»»

(* ===== verification/StakedNodes.v ===== *)
(** * The staked nodes updater (src/src/relayer/staked_nodes_updater_service.rs)

    A thread refreshes the map of validator stakes that the QUIC servers use for their
    quality of service, from the vote accounts an RPC node reports.  [StakedNodes::new] of
    the crate solana_streamer is a parameter, and so are the answers of the node. *)

From S2P Require Import Prelude Bytes Protos.

Local Open Scope Z_scope.

Definition PK_TO_STAKE_REFRESH_DURATION : Z := from_secs 5.

(** [RpcVoteAccountInfo] and [RpcVoteAccountStatus]: the fields that are read. *)
Record VoteAccount := { node_pubkey : string; activated_stake : Z }.
Record VoteAccounts := { current : list VoteAccount; delinquent : list VoteAccount }.

Section updater.
Context `{!AddrText} {Shared E : Type}.
Context (staked_nodes_new : gmap Pubkey Z -> gmap Pubkey Z -> Shared).

(** The [collect] of [try_refresh_pk_to_stake]: accounts whose key does not parse are skipped,
    a later account replaces an earlier one with the same key. *)
Definition add_account (m : gmap Pubkey Z) (va : VoteAccount) : gmap Pubkey Z :=
  match pubkey_from_str (node_pubkey va) with
  | Some k => <[k := activated_stake va]> m
  | None => m
  end.

Definition stake_map (vas : VoteAccounts) : gmap Pubkey Z :=
  fold_left add_account (current vas ++ delinquent vas) ∅.

(** [now1] and [now2] are what [elapsed] and [Instant::now] read, [rpc] the answer of
    [get_vote_accounts]; the result comes with the new [last_stakes] and map. *)
Definition try_refresh_pk_to_stake (last_stakes : Z) (m : gmap Pubkey Z) (now1 : Z)
    (rpc : result VoteAccounts E) (now2 : Z) : result bool E * Z * gmap Pubkey Z :=
  if PK_TO_STAKE_REFRESH_DURATION <? elapsed now1 last_stakes then
    match rpc with
    | Err e => (Err e, last_stakes, m)
    | Ok vote_accounts => (Ok true, now2, stake_map vote_accounts)
    end
  else (Ok false, last_stakes, m).

Record su_state := { su_last : Z; su_shared : Shared }.

(** One iteration: the clock readings, and the answer of the node if it is asked. *)
Record su_event := {
  su_check : Z;       (* last_stakes.elapsed() of the loop *)
  su_now1 : Z;
  su_rpc : result VoteAccounts E;
  su_now2 : Z;
}.

Inductive su_outcome := Waited | Refreshed | NotDue | RefreshFailed.

(** An iteration of the loop. *)
Definition su_step (overrides : gmap Pubkey Z) (st : su_state) (ev : su_event)
    : su_state * su_outcome :=
  if 60 <=? elapsed (su_check ev) (su_last st) / NANOS then
    match try_refresh_pk_to_stake (su_last st) ∅ (su_now1 ev) (su_rpc ev) (su_now2 ev) with
    | (Ok true, last, m) =>
        ({| su_last := last; su_shared := staked_nodes_new m overrides|}, Refreshed)
    | (Ok false, last, _) =>
        ({| su_last := last; su_shared := su_shared st |}, NotDue)
    | (Err _, last, _) =>
        ({| su_last := last; su_shared := su_shared st |}, RefreshFailed)
    end
  else (st, Waited).

Fixpoint su_exec (overrides : gmap Pubkey Z) (st : su_state) (evs : list su_event)
    : su_state * list su_outcome :=
  match evs with
  | [] => (st, [])
  | ev :: evs' =>
      let '(st1, o) := su_step overrides st ev in
      let '(st2, os) := su_exec overrides st1 evs' in
      (st2, o :: os)
  end.

Definition su_init (t0 : Z) (default_nodes : Shared) : su_state :=
  {| su_last := t0; su_shared := default_nodes |}.

(** The clock is monotone, and an iteration starts a second after the one before. *)
Fixpoint su_clock (t : Z) (evs : list su_event) : Prop :=
  match evs with
  | [] => True
  | ev :: evs' =>
      t <= su_check ev <= su_now1 ev /\ su_now1 ev <= su_now2 ev /\
      su_clock (su_check ev + from_secs 1) evs'
  end.

(** ** Lemmas *)

(** The stake the list of accounts gives to [k]: that of the last account with this key. *)
Definition last_stake (k : Pubkey) (l : list VoteAccount) : option Z :=
  last (omap (fun va => k' ← pubkey_from_str (node_pubkey va);
                        if decide (k' = k) then Some (activated_stake va) else None) l).

Lemma stake_map_lookup l m k :
  fold_left add_account l m !! k =
  match last_stake k l with Some s => Some s | None => m !! k end.
Proof.
  induction l as [|va l IH] using rev_ind; [done|].
  rewrite fold_left_app. cbn [fold_left]. unfold last_stake in *. rewrite omap_app.
  unfold add_account at 1. csimpl.
  destruct (pubkey_from_str (node_pubkey va)) as [k'|]; csimpl; [|by rewrite app_nil_r].
  case_decide as Hk; csimpl.
  - subst k'. by rewrite last_snoc, lookup_insert_eq.
  - by rewrite app_nil_r, lookup_insert_ne.
Qed.

Lemma elapsed_60 now last : 60 <= elapsed now last / NANOS <-> from_secs 60 <= now - last.
Proof.
  unfold elapsed, saturating_duration_since, from_secs.
  assert (HN : 0 < NANOS) by done. split; intros H1.
  - apply (Z.mul_le_mono_nonneg_r 60 _ NANOS) in H1; [|lia].
    pose proof (Z.mul_div_le (Z.max 0 (now - last)) NANOS HN). lia.
  - apply Z.div_le_lower_bound; lia.
Qed.

(** A step of the loop: it asks the node exactly when a minute has passed. *)
Lemma su_step_spec overrides st ev :
  su_check ev <= su_now1 ev ->
  su_step overrides st ev =
  if decide (from_secs 60 <= su_check ev - su_last st) then
    match su_rpc ev with
    | Ok vas => ({| su_last := su_now2 ev; su_shared := staked_nodes_new (stake_map vas) overrides |},
              Refreshed)
    | Err _ => (st, RefreshFailed)
    end
  else (st, Waited).
Proof.
  intros Hle. unfold su_step. destruct (Z.leb_spec 60 (elapsed (su_check ev) (su_last st) / NANOS)) as [H1|H1].
  - apply elapsed_60 in H1. rewrite decide_True by done. unfold try_refresh_pk_to_stake.
    assert ((PK_TO_STAKE_REFRESH_DURATION <? elapsed (su_now1 ev) (su_last st)) = true) as ->.
    { apply Z.ltb_lt. unfold PK_TO_STAKE_REFRESH_DURATION, elapsed, saturating_duration_since.
      unfold from_secs, NANOS in *. lia. }
    destruct (su_rpc ev); [done|]. by destruct st.
  - rewrite decide_False; [done|]. intros H2. apply elapsed_60 in H2. lia.
Qed.

(** The last iteration that refreshed, with the accounts the node reported. *)
Definition last_refreshed (evs : list su_event) (os : list su_outcome) : option (su_event * VoteAccounts) :=
  last (omap (fun '(ev, o) =>
    match o, su_rpc ev with Refreshed, Ok vas => Some (ev, vas) | _, _ => None end) (zip evs os)).

Definition refreshed_or (overrides : gmap Pubkey Z) (st : su_state) (r : option (su_event * VoteAccounts))
    : su_state :=
  match r with
  | None => st
  | Some (ev, vas) =>
      {| su_last := su_now2 ev; su_shared := staked_nodes_new (stake_map vas) overrides |}
  end.

Lemma su_exec_spec overrides st evs t st' os :
  su_clock t evs -> su_exec overrides st evs = (st', os) ->
  NotDue ∉ os /\ st' = refreshed_or overrides st (last_refreshed evs os).
Proof.
  revert t st os; induction evs as [|ev evs IH]; intros t st os Hc He; simpl in He.
  { injection He as <- <-. split; [set_solver | done]. }
  destruct Hc as ((Ht & Hle) & _ & Hc).
  rewrite su_step_spec in He by done.
  destruct (decide _) as [Hd|Hd]; [destruct (su_rpc ev) as [vas|e] eqn:Er|];
    destruct (su_exec overrides _ evs) as [st2 os2] eqn:Ee; injection He as <- <-;
    destruct (IH _ _ _ Hc Ee) as [Hno ->]; (split; [set_solver|]);
    unfold last_refreshed; csimpl; rewrite ?Er; try done.
  rewrite last_cons. by destruct (last (omap _ _)) as [[ev' vas']|].
Qed.

End updater.

Arguments su_state Shared : clear implicits.
Arguments su_event E : clear implicits.

(** ** Properties *)

(** C36. The stake map follows the node's answers, once a minute.  Whatever the node answers and
    however long it takes, the shared map is the one of the last successful refresh (the
    empty default before), in which a key has the stake of the last reported account with
    that key, delinquent accounts after current ones; the node is asked exactly when a minute
    has passed since that refresh, so after a failure it is asked again in the next
    iteration, and the threshold of five seconds never decides anything. *)
Theorem staked_nodes_refresh `{!AddrText} {Shared E : Type} (new : gmap Pubkey Z -> gmap Pubkey Z -> Shared)
    overrides t0 d (evs : list (su_event E)) st os :
  su_clock t0 evs -> su_exec new overrides (su_init t0 d) evs = (st, os) ->
  NotDue ∉ os /\
  st = refreshed_or new overrides (su_init t0 d) (last_refreshed evs os) /\
  (forall ev : su_event E, su_check ev <= su_now1 ev ->
     (su_step new overrides st ev).2 <> Waited <-> from_secs 60 <= su_check ev - su_last st) /\
  (forall vas k, stake_map vas !! k = last_stake k (current vas ++ delinquent vas)).
Proof.
  intros Hc He. destruct (su_exec_spec _ _ _ _ _ _ _ Hc He) as [Hno Hst]. split_and!; [done|done| |].
  - intros ev Hle. rewrite su_step_spec by done. destruct (decide _) as [Hd|Hd]; simpl.
    + split; [done|]. by destruct (su_rpc ev).
    + done.
  - intros vas k. unfold stake_map. rewrite stake_map_lookup. by destruct (last_stake _ _).
Qed.

(** ** Witness *)

Definition toy_account (b : byte) (stake : Z) : VoteAccount :=
  {| node_pubkey := of_bytes (replicate 32 b); activated_stake := stake |}.

Definition toy_accounts : VoteAccounts :=
  {| current := [toy_account Byte.x01 10; {| node_pubkey := "?"; activated_stake := 5 |}];
     delinquent := [toy_account Byte.x01 7; toy_account Byte.x02 3] |}.

Definition toy_refreshes : list (su_event unit) :=
  [{| su_check := from_secs 59; su_now1 := from_secs 59; su_rpc := Ok toy_accounts; su_now2 := from_secs 59 |};
   {| su_check := from_secs 60; su_now1 := from_secs 60; su_rpc := Err tt; su_now2 := from_secs 60 |};
   {| su_check := from_secs 61; su_now1 := from_secs 61; su_rpc := Ok toy_accounts; su_now2 := from_secs 62 |};
   {| su_check := from_secs 63; su_now1 := from_secs 63; su_rpc := Ok toy_accounts; su_now2 := from_secs 63 |}].

Lemma staked_nodes_refresh_witness :
  let '(st, os) := @su_exec toy_addr_text _ _ (fun m _ => m) ∅ (su_init 0 ∅) toy_refreshes in
  os = [Waited; RefreshFailed; Refreshed; Waited] /\ su_last st = from_secs 62 /\
  NotDue ∉ os /\ su_shared st !! replicate 32 Byte.x01 = Some 7.
Proof.
  destruct (@su_exec toy_addr_text _ _ (fun m _ => m) ∅ (su_init 0 ∅) toy_refreshes) as [st os] eqn:He.
  destruct (@staked_nodes_refresh toy_addr_text _ _ (fun m _ => m) ∅ 0 ∅ toy_refreshes st os)
    as (Hno & Hst & _ & Hlook).
  - repeat split; vm_compute; discriminate.
  - exact He.
  - assert (os = [Waited; RefreshFailed; Refreshed; Waited]) as Hos
      by (apply (f_equal snd) in He; vm_compute in He; by simplify_eq).
    rewrite Hos in Hst. subst st. split_and!; [done | vm_compute; reflexivity | done |].
    simpl. rewrite Hlook. vm_compute. reflexivity.
Defined.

««

[Problem to solve]
Repeat, word for word, the lines from the opening of the material through the line containing "fold_left add_account (current".

[Solution]
(* ===== verification/StakedNodes.v ===== *)
(** * The staked nodes updater (src/src/relayer/staked_nodes_updater_service.rs)

    A thread refreshes the map of validator stakes that the QUIC servers use for their
    quality of service, from the vote accounts an RPC node reports.  [StakedNodes::new] of
    the crate solana_streamer is a parameter, and so are the answers of the node. *)

From S2P Require Import Prelude Bytes Protos.

Local Open Scope Z_scope.

Definition PK_TO_STAKE_REFRESH_DURATION : Z := from_secs 5.

(** [RpcVoteAccountInfo] and [RpcVoteAccountStatus]: the fields that are read. *)
Record VoteAccount := { node_pubkey : string; activated_stake : Z }.
Record VoteAccounts := { current : list VoteAccount; delinquent : list VoteAccount }.

Section updater.
Context `{!AddrText} {Shared E : Type}.
Context (staked_nodes_new : gmap Pubkey Z -> gmap Pubkey Z -> Shared).

(** The [collect] of [try_refresh_pk_to_stake]: accounts whose key does not parse are skipped,
    a later account replaces an earlier one with the same key. *)
Definition add_account (m : gmap Pubkey Z) (va : VoteAccount) : gmap Pubkey Z :=
  match pubkey_from_str (node_pubkey va) with
  | Some k => <[k := activated_stake va]> m
  | None => m
  end.

Definition stake_map (vas : VoteAccounts) : gmap Pubkey Z :=
  fold_left add_account (current vas ++ delinquent vas) ∅.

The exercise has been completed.